(** An answer of the resummarization that is not empty and within the
    limit replaces the text. *)
Theorem enforcer_accepts_summary W secrets (t summary : string) (s s1 : State) :
  TWITTER_CHAR_LIMIT < String.length t ->
  call_ai_model W secrets (summarize_prompt W (VStr t)) true s = (Ok (Some summary), s1) ->
  0 < String.length summary <= TWITTER_CHAR_LIMIT ->
  _truncate_or_summarize W secrets (VStr t) s = (Ok (VStr summary), s1).
Proof.
  intros Hlen Hcall [Hpos Hle].
  rewrite (truncate_long W secrets t s s1 (Some summary) Hlen Hcall).
  destruct (Nat.eqb_spec (String.length summary) 0) as [E0|_]; [lia|].
  destruct (Nat.leb_spec (String.length summary) TWITTER_CHAR_LIMIT); [reflexivity|lia].
Qed.

Lemma enforcer_accepts_summary_witness :
  exists s1,
    _truncate_or_summarize hello_world all_secrets (VStr (repeat_char "A" 300)) __init__
    = (Ok (VStr hello_reply), s1).
Proof.
  eexists.
  apply (enforcer_accepts_summary hello_world all_secrets (repeat_char "A" 300) hello_reply
           __init__).
  - rewrite length_repeat_char. unfold TWITTER_CHAR_LIMIT. lia.
  - vm_compute. reflexivity.
  - vm_compute. lia.
Defined.

(** For any value, what the enforcer returns has a length within the
    limit; it raises only on a value that is not a string (a number has
    no length, a list or a dict over the limit cannot be cut and joined
    to the three dots). *)
Theorem enforcer_on_any_value W secrets (text : val) (s : State) :
  match fst (_truncate_or_summarize W secrets text s) with
  | Ok v => within_limit v
  | Raise e => forall t, text <> VStr t
  end.
Proof.
  destruct (_truncate_or_summarize W secrets text s) as [[v|e] s'] eqn:E; cbn [fst].
  - now apply (truncate_result_within W secrets text s v s').
  - intros t ->. destruct (truncate_cases W secrets t s) as (out & s2 & Hrun & _).
    rewrite Hrun in E. discriminate E.
Qed.

(** ** Choosing the strategy *)

(** With [auto_niche] set, the post action runs the trend strategy
    whatever the mode is, even one that names another strategy or none. *)
Theorem auto_niche_overrides_mode W config secrets (mode : val) (s : State) :
  truthy (dict_get_default config "auto_niche" (VBool false)) = true ->
  _get_generation_function config mode s
  = (Ok (Some analyze_and_generate_from_global_trends), s)
  /\ perform_post_action W config secrets mode s
     = perform_post_action W config secrets (VStr "post_only_controversy") s.
Proof.
  intros H.
  assert (E : forall m, _get_generation_function config m s
                        = (Ok (Some analyze_and_generate_from_global_trends), s)).
  { intros m. unfold _get_generation_function. now rewrite H. }
  split; [apply E|]. unfold perform_post_action.
  now rewrite !(run_bind_ok _ _ _ _ _ (E _)).
Qed.

Lemma auto_niche_overrides_mode_witness :
  _get_generation_function {[ "auto_niche" := VBool true ]} (VStr "post_only_word") __init__
  = (Ok (Some analyze_and_generate_from_global_trends), __init__)
  /\ perform_post_action silent_world {[ "auto_niche" := VBool true ]} all_secrets
       (VStr "post_only_word") __init__
     = perform_post_action silent_world {[ "auto_niche" := VBool true ]} all_secrets
         (VStr "post_only_controversy") __init__.
Proof.
  apply (auto_niche_overrides_mode silent_world {[ "auto_niche" := VBool true ]} all_secrets
           (VStr "post_only_word") __init__).
  reflexivity.
Defined.

(** A mode without a strategy makes the post action a no-op: nothing is
    generated, asked or handed over. *)
Theorem post_action_without_strategy W config secrets (m : string) (s : State) :
  truthy (dict_get_default config "auto_niche" (VBool false)) = false ->
  m <> "strategic_mix" -> m <> "post_only_controversy" ->
  m <> "post_only_news" -> m <> "post_only_word" ->
  perform_post_action W config secrets (VStr m) s = (Ok tt, s).
Proof.
  intros Ha H1 H2 H3 H4. unfold perform_post_action, _get_generation_function.
  rewrite Ha. apply String.eqb_neq in H1, H2, H3, H4.
  rewrite H1, H2, H3, H4. reflexivity.
Qed.

Lemma post_action_without_strategy_witness :
  perform_post_action silent_world ∅ all_secrets (VStr "reply_only") __init__ = (Ok tt, __init__).
Proof.
  apply (post_action_without_strategy silent_world ∅ all_secrets "reply_only" __init__);
    [reflexivity | discriminate..].
Defined.

(** ** The news key *)

(** Without a news key neither the news strategy nor the image search
    makes a request: both return nothing and leave the state as it was. *)
Theorem no_news_key_no_request W config secrets (query : val) (s : State) :
  truthy (dict_get secrets "NEWSAPI_KEY") = false ->
  _generate_from_news_article W config secrets s = (Ok None, s)
  /\ _get_image_from_newsapi W secrets query s = (Ok None, s).
Proof.
  intros H. unfold _generate_from_news_article, _get_image_from_newsapi.
  rewrite H. split; reflexivity.
Qed.

Lemma no_news_key_no_request_witness :
  _generate_from_news_article silent_world ∅ ∅ __init__ = (Ok None, __init__)
  /\ _get_image_from_newsapi silent_world ∅ (VStr "moon") __init__ = (Ok None, __init__).
Proof. apply (no_news_key_no_request silent_world ∅ ∅ (VStr "moon") __init__). reflexivity. Defined.

(** ** The document strategy *)

(** A package of the document strategy carries as its text the
    [tweet_text] of the parsed answer of the AI, which is then a value
    that can be sliced, a string or a list, and its image query is the
    first 100 items of that text. An answer that is not an object, or
    whose [tweet_text] is missing or a number, gives no package. *)
Theorem word_file_package W config secrets (s : State) pkg s' :
  _generate_from_word_file W config secrets s = (Ok (Some pkg), s') ->
  exists prompt s1 response d,
    call_ai_model W secrets prompt false s1 = (Ok (Some response), s')
    /\ json_loads W response = Ok (VDict d)
    /\ text pkg = dict_get d "tweet_text"
    /\ ((exists t, text pkg = VStr t /\ query_for_image pkg = VStr (str_take 100 t))
        \/ (exists l, text pkg = VList l /\ query_for_image pkg = VList (take 100 l))).
Proof.
  unfold _generate_from_word_file. intros H.
  destruct (negb (truthy (dict_get config "word_file_path"))); [ret_absurd H|].
  minv H as present s1 Hex.
  destruct (negb present); [ret_absurd H|].
  apply try_none_inv in H.
  destruct (negb (docx_available W)); [ret_absurd H|].
  minv_tick H.
  minv_lift H as paragraphs E1.
  minv H as prompt s2 Hprompt. minv H as answer s3 Hcall.
  destruct answer as [response|]; [|ret_absurd H].
  destruct (negb (truthy (VStr response))); [ret_absurd H|].
  minv_lift H as parsed E2.
  minv_lift H as tweet_text E3.
  minv_lift H as query E4.
  apply ret_ok_inv in H as [E5 <-]. injection E5 as ->. cbn [text query_for_image].
  apply get_ok_inv in E3 as (d & -> & ->).
  exists prompt, s2, response, d.
  split; [exact Hcall|]. split; [exact E2|]. split; [reflexivity|].
  destruct (dict_get d "tweet_text"); try discriminate E4; cbn in E4; injection E4 as <-; eauto.
Qed.

(** ** One hand-over per cycle *)

Lemma leads_try {A} (P Q R : State -> Prop) (body : M A) (h : exn -> option (M A)) :
  leads P Q body -> (forall e handler, h e = Some handler -> leads Q R handler) ->
  (forall s, Q s -> R s) -> leads P R (try_except body h).
Proof.
  intros Hb Hh Hqr s Hs. specialize (Hb s Hs). unfold try_except.
  destruct (body s) as [[a|e] s1]; cbn [snd] in *; [now apply Hqr|].
  destruct (h e) as [handler|] eqn:E; [now apply (Hh e handler E) | now apply Hqr].
Qed.

Lemma leads_of_keeps {A} (I R : State -> Prop) (m : M A) :
  keeps I m -> (forall s, I s -> R s) -> leads I R m.
Proof. intros Hk Hir. apply leads_weaken with (Q := I); [now apply keeps_leads | exact Hir]. Qed.

(** The hand-over of a reply: recorded once, whatever the browser does. *)
Lemma reply_dispatch W url text s :
  exists s', _reply_on_twitter W url text s = (Ok tt, s')
             /\ dispatched s' = Reply url text :: dispatched s.
Proof.
  unfold _reply_on_twitter. rewrite run_bind. cbn [record_dispatch].
  unfold try_except. rewrite run_bind. cbn [tick]. rewrite run_bind. unfold lift.
  destruct (compose_reply W _ url text) as [[]|e]; eexists; split; reflexivity.
Qed.

(** The trailer step is pure, and the identity when no trailer is configured. *)
Lemma append_required_text_spec W config (enforced : val) :
  yields (fun _ => True) (append_required_text W config enforced)
    (fun final => truthy (dict_get config "required_text") = false -> final = enforced)
  /\ forall s, snd (append_required_text W config enforced s) = s.
Proof.
  unfold append_required_text.
  destruct (truthy (dict_get config "required_text")) eqn:E; split.
  - intros s _. split; [exact I|]. intros a _ H. discriminate H.
  - intros s. rewrite run_bind. unfold lift.
    destruct (dict_item config "required_text"); reflexivity.
  - intros s _. split; [exact I|]. intros a Ha _. now injection Ha as <-.
  - reflexivity.
Qed.

Section OneHandOver.

Variable W : World.
Variables config secrets : gmap string val.
Variable sent : list Dispatch.

Lemma append_required_text_yields (enforced : val) :
  yields (same_dispatches sent) (append_required_text W config enforced)
    (fun final => truthy (dict_get config "required_text") = false -> final = enforced).
Proof.
  destruct (append_required_text_spec W config enforced) as [Hy Hs].
  intros s Hb. split; [now rewrite Hs|]. now apply (Hy s).
Qed.

Lemma truncate_yields (text : val) :
  yields (same_dispatches sent) (_truncate_or_summarize W secrets text) within_limit.
Proof.
  apply yields_of_keeps; [apply truncate_dispatches|].
  intros s a s'. apply truncate_result_within.
Qed.

(** The post action hands over nothing or one post. *)
Lemma post_action_leads (mode : val) :
  leads (same_dispatches sent) (fun s => (same_dispatches sent) s \/ one_more sent (post_of config) s)
        (perform_post_action W config secrets mode).
Proof.
  unfold perform_post_action.
  apply leads_bind with (Q := (same_dispatches sent));
    [apply keeps_leads; apply keeps_get_generation_function| |now left].
  intros [g|]; [|intros s Hs; now left].
  apply leads_bind with (Q := (same_dispatches sent));
    [apply keeps_leads, call_generation_dispatches| |now left].
  intros [package|]; [|intros s Hs; now left].
  destruct (truthy (text package)); [|intros s Hs; now left].
  apply leads_bind_yields with (post := within_limit); [apply truncate_yields| |now left].
  intros enforced Hin.
  apply leads_bind_yields
    with (post := fun image_path : option string =>
                    truthy (dict_get_default config "attach_image" (VBool false)) = false
                    -> image_path = None);
    [| |now left].
  { destruct (truthy (dict_get_default config "attach_image" (VBool false))).
    - apply yields_of_keeps; [apply get_image_dispatches|]. intros ? ? ? _ H. discriminate H.
    - intros s Hs. split; [exact Hs|]. intros a Ha _. now injection Ha as <-. }
  intros image_path Himage.
  apply leads_bind_yields
    with (post := fun final => truthy (dict_get config "required_text") = false
                               -> final = enforced);
    [apply append_required_text_yields| |now left].
  intros final Hfinal s Hs. right.
  destruct (post_tweet_dispatch W final image_path s) as (s1 & Hpost & Hd).
  rewrite (run_bind_ok _ _ _ _ _ Hpost).
  destruct (cleanup_dispatches W (Post final image_path :: sent) image_path s1) as [Hc _].
  { unfold same_dispatches in *. congruence. }
  exists (Post final image_path). split; [exact Hc|].
  exists final, image_path. split; [reflexivity|]. split; [|exact Himage].
  intros Hr. now rewrite (Hfinal Hr).
Qed.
◆ ◆ ◆ ◆ ◆ ◆ ◆
▶ [BRIEF] Each line above from the one with "Theorem word_file_package W" up to and including the one with "apply try_none_inv in H." must be set down exactly, and no line outside that span may appear.

▶ [RESPONSE]
Theorem word_file_package W config secrets (s : State) pkg s' :
  _generate_from_word_file W config secrets s = (Ok (Some pkg), s') ->
  exists prompt s1 response d,
    call_ai_model W secrets prompt false s1 = (Ok (Some response), s')
    /\ json_loads W response = Ok (VDict d)
    /\ text pkg = dict_get d "tweet_text"
    /\ ((exists t, text pkg = VStr t /\ query_for_image pkg = VStr (str_take 100 t))
        \/ (exists l, text pkg = VList l /\ query_for_image pkg = VList (take 100 l))).
Proof.
  unfold _generate_from_word_file. intros H.
  destruct (negb (truthy (dict_get config "word_file_path"))); [ret_absurd H|].
  minv H as present s1 Hex.
  destruct (negb present); [ret_absurd H|].
  apply try_none_inv in H.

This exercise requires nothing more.